WHAT THE TASK ASKS
For the material that follows, list every line containing the word "aget".

DATA TO USE
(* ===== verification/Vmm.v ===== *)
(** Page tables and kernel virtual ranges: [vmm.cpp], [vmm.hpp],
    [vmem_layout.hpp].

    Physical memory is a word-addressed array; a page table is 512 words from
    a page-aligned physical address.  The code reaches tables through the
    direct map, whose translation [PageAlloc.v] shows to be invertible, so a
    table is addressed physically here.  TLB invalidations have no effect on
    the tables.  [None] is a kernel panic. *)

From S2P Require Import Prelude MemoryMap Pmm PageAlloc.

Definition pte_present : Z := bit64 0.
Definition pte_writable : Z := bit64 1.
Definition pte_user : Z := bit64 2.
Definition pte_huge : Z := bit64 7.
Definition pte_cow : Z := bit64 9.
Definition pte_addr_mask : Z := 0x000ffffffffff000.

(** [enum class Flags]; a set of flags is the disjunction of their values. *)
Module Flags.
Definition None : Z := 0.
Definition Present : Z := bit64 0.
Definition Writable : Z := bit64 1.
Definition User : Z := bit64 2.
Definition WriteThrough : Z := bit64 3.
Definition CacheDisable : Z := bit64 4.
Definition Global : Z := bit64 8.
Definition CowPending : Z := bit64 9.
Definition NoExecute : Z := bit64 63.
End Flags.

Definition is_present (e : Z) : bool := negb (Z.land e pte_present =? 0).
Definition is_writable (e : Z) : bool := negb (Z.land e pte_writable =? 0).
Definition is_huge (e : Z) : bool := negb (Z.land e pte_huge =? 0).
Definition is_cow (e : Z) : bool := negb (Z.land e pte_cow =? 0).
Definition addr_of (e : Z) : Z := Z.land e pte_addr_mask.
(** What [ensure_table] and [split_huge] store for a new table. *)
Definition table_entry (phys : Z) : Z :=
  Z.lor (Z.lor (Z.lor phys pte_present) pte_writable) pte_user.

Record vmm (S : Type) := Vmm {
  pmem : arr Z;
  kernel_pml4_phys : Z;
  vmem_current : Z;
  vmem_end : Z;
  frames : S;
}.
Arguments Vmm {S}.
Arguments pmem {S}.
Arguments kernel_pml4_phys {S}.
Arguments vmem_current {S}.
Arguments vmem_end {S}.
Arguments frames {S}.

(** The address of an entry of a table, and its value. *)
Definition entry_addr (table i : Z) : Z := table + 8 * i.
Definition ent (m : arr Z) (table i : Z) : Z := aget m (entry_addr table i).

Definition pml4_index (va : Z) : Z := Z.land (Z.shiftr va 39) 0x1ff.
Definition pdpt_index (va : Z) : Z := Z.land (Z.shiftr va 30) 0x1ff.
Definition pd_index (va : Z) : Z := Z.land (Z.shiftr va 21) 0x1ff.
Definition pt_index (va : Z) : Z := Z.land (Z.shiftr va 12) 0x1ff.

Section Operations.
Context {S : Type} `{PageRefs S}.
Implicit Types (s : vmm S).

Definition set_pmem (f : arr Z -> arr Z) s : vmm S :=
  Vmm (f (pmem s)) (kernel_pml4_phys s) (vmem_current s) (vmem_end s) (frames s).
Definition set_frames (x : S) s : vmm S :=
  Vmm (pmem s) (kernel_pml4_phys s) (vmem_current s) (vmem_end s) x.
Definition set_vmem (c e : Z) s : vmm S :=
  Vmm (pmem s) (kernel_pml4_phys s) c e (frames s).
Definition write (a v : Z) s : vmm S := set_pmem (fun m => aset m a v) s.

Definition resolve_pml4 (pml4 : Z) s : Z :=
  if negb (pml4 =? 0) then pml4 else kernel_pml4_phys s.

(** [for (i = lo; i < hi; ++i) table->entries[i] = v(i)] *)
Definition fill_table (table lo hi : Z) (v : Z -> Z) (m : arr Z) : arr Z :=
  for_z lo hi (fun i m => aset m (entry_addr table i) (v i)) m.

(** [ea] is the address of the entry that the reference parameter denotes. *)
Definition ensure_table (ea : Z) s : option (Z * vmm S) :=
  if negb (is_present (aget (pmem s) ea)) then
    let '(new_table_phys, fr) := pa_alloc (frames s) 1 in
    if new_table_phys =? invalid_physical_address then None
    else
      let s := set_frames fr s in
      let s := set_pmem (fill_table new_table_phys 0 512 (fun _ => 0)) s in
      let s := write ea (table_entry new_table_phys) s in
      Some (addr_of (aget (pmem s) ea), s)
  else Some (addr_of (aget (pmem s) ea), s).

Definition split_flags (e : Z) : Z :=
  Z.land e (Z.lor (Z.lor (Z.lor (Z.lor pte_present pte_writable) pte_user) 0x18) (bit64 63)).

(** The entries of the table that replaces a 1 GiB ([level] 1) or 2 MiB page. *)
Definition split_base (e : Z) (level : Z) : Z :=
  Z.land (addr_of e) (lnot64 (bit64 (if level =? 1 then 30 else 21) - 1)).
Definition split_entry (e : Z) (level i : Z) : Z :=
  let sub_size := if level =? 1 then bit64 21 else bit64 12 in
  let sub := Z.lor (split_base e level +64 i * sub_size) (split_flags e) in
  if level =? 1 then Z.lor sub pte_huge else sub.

THE COMPLETED TASK
Definition ent (m : arr Z) (table i : Z) : Z := aget m (entry_addr table i).
  if negb (is_present (aget (pmem s) ea)) then
      Some (addr_of (aget (pmem s) ea), s)
  else Some (addr_of (aget (pmem s) ea), s).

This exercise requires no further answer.